Task details:
Find the line containing "Forall wop_ok (f_pending (fd_ w'))." in the entries below. Restate it and each line after it, word for word, up to and including the line containing "assert (Forall (beyond".

(Stored data)
--- --- ---

Lemma AppendBatch_log batching new w es st w' :
  log w es -> clean w -> Forall valid new -> (forall fs, concat (batching fs) = fs) ->
  AppendBatch batching new w = (st, w') -> status_ok st = true -> log w' (es ++ new) /\ clean w'.
Proof.
  intros (Hp & Hd & HF) Hcl Hv Hb H Hs. unfold AppendBatch in H.
  destruct (SubmitAll new w) as [[fs err] w1] eqn:E1. destruct (FlushAll _ w1) as [s2 w2] eqn:E2. injection H as <- <-.
  destruct (status_ok err) eqn:Ee; [|congruence].
  apply SubmitAll_ok in E1 as (-> & Hp1 & Hf1); [|done].
  destruct (FlushAll_ok _ _ _ _ E2 Hs) as (Hp2 & Hd2 & Hc2). rewrite Hb, Hf1 in Hd2.
  split; [|apply Hc2; unfold clean; by rewrite Hf1]. split; [congruence|]. split; [|by apply Forall_app].
  rewrite Hd2, Hd. unfold log_image, frames. by rewrite fmap_app, concat_app, app_assoc.
Qed.

(** The pending writes of a failed append start at the end of the log. *)
Lemma Append_pending e w st w' :
  Append e w = (st, w') -> valid e -> clean w ->
  Forall (beyond (len (f_data (fd_ w)))) (f_pending (fd_ w')) /\
  Forall wop_ok (f_pending (fd_ w')).
Proof.
  unfold Append, TryConsumeInjectedFault. intros H Hv Hc.
  destruct (0 <? append_failures_ w).
  { injection H as <- <-. simpl. rewrite Hc. auto. }
  unfold WriteBatch in H. destruct (sys (io_ w)) as [[] s]; simpl in H;
    [|injection H as <- <-; simpl; rewrite Hc; auto].
  destruct (PwriteAll s (fd_ w) (len (f_data (fd_ w))) (Serialize e)) as [[ok f] s1] eqn:E.
  apply PwriteAll_pending in E as (ws & Hw & HF); [|by apply Serialize_ok|slen].
  rewrite Hc in Hw. simpl in Hw.
  assert (Forall (beyond (len (f_data (fd_ w)))) (f_pending f) /\ Forall wop_ok (f_pending f)) as HG.
  { rewrite Hw. split; (eapply Forall_impl; [exact HF|]); simpl; intros x (o & b & -> & ? & ?); done. }
  destruct ok; simpl in H; [|injection H as <- <-; exact HG].
  unfold Sync in H. simpl in H.
  destruct (sys s1) as [[] s2]; injection H as <- <-; simpl; [auto|exact HG].
Qed.

(** C4: an acknowledged record survives a power loss: after [Append] returned
    Ok, under any script of short writes and interruptions, every possible
    crash image of the file reads back as the old records plus the new one. *)
Theorem PendingLog_append_durable
    (w w' : PendingLogWriter) (es : list PendingEntry) (e : PendingEntry) (st : Status) (img : bytes) :
  log w es -> valid e -> Append e w = (st, w') -> status_ok st = true ->
  crash (disk w') img ->
  ScanRecords img = Ret (wire <$> (es ++ [e]), len img).
Proof.
  intros Hl Hv H Hs Hcr. destruct (Append_log _ _ _ _ _ Hl Hv H Hs) as [Hl' Hc].
  pose proof Hl' as (Hp & Hd & HF). unfold disk in Hcr. rewrite Hp in Hcr. simpl in Hcr.
  apply crash_synced in Hcr; [|done]. rewrite (clean_durable _ _ Hl' Hc) in Hcr.
  subst img. by apply ScanRecords_exact.
Qed.

(** A fresh log, as [Open] leaves it on an empty file. *)
Definition fresh (s : script) : PendingLogWriter := MkPLW (f_stored MakeHeader) None kHeaderSize 0 s.

Lemma fresh_log s : log (fresh s) [].
Proof. split; [done|]. split; [reflexivity|constructor]. Qed.

Lemma PendingLog_append_durable_witness :
  let w := fresh [IoOk; IoShort 5; IoEintr] in
  ScanRecords (f_data (disk (Append sample w).2)) = Ret (wire <$> [sample], len (f_data (disk (Append sample w).2))).
Proof.
  set (w := fresh [IoOk; IoShort 5; IoEintr]).
  apply (PendingLog_append_durable w (Append sample w).2 [] sample (Append sample w).1).
  - apply fresh_log.
  - exact sample_valid.
  - apply surjective_pairing.
  - vm_compute. reflexivity.
  - apply crash_nothing_lost. vm_compute. reflexivity.
Defined.

(** A power loss in the middle of an append, at any I/O script and with
    the unsynced writes lost, reordered away or torn, never costs a record
    that was synced before: the scan returns all of them first. *)
Theorem PendingLog_crash_keeps_synced
    (w w' : PendingLogWriter) (es : list PendingEntry) (e : PendingEntry) (st : Status) (img : bytes) :
  log w es -> clean w -> valid e -> Append e w = (st, w') -> crash (disk w') img ->
  exists extra stop, ScanRecords img = Ret ((wire <$> es) ++ extra, stop).
Proof.
  intros Hl Hc Hv H Hcr. pose proof (clean_durable _ _ Hl Hc) as Hd. pose proof Hl as (Hp & Hda & HF).
  destruct (Append_pending _ _ _ _ H Hv Hc) as [Hb Hok].
  destruct (Append_spec _ _ _ _ H) as [Hp' Hs]. unfold disk in Hcr. rewrite Hp', Hp in Hcr. simpl in Hcr.
  destruct (status_ok st) eqn:Est.
  - destruct (Append_log _ _ _ _ _ Hl Hv H Est) as [Hl' Hc'].
    apply crash_synced in Hcr; [|done]. rewrite (clean_durable _ _ Hl' Hc') in Hcr. subst img.
    rewrite ScanRecords_exact by apply Hl'. rewrite fmap_app. eauto.
  - destruct Hs as [Hdur _]. rewrite Hd in Hdur.
    assert (bytes_ok img) as Hi.
    { eapply crash_ok; [exact Hcr|rewrite Hdur; by apply log_image_ok|done]. }
    apply crash_prefix in Hcr as [junk ->]; [|rewrite Hdur, <- Hda; exact Hb].
    rewrite Hdur in *. apply bytes_ok_app in Hi as [_ Hj].
    destruct (ScanRecords_frames es junk HF Hj) as (x & y & Hx & _). eauto.
Qed.

Lemma PendingLog_crash_keeps_synced_witness :
  let w1 := (Append sample (fresh [])).2 in
  let w2 := MkPLW (fd_ w1) None (file_size_ w1) 0 [IoOk; IoShort 9; IoErr] in
  exists extra stop,
    ScanRecords (log_image [sample] ++ take 4 (Serialize sample)) = Ret ((wire <$> [sample]) ++ extra, stop).
Proof.
  set (w1 := (Append sample (fresh [])).2).
  set (w2 := MkPLW (fd_ w1) None (file_size_ w1) 0 [IoOk; IoShort 9; IoErr]).
  apply (PendingLog_crash_keeps_synced w2 (Append sample w2).2 [sample] sample (Append sample w2).1).
  - split; [reflexivity|]. split; [vm_compute; reflexivity|].
    constructor; [exact sample_valid|constructor].
  - vm_compute. reflexivity.
  - exact sample_valid.
  - apply surjective_pairing.
  - exists [WWrite 83 (take 4 [47; 0; 0; 0; 1; 7; 0; 0; 0])]. split; [|vm_compute; reflexivity].
    assert (f_pending (disk (Append sample w2).2) = [WWrite 83 [47; 0; 0; 0; 1; 7; 0; 0; 0]]) as ->
      by (vm_compute; reflexivity).
    apply survives_torn. constructor.
Defined.

End PendingLogWriter.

--- --- ---

Problem solution:
  Forall wop_ok (f_pending (fd_ w')).
Proof.
  unfold Append, TryConsumeInjectedFault. intros H Hv Hc.
  destruct (0 <? append_failures_ w).
  { injection H as <- <-. simpl. rewrite Hc. auto. }
  unfold WriteBatch in H. destruct (sys (io_ w)) as [[] s]; simpl in H;
    [|injection H as <- <-; simpl; rewrite Hc; auto].
  destruct (PwriteAll s (fd_ w) (len (f_data (fd_ w))) (Serialize e)) as [[ok f] s1] eqn:E.
  apply PwriteAll_pending in E as (ws & Hw & HF); [|by apply Serialize_ok|slen].
  rewrite Hc in Hw. simpl in Hw.
  assert (Forall (beyond (len (f_data (fd_ w)))) (f_pending f) /\ Forall wop_ok (f_pending f)) as HG.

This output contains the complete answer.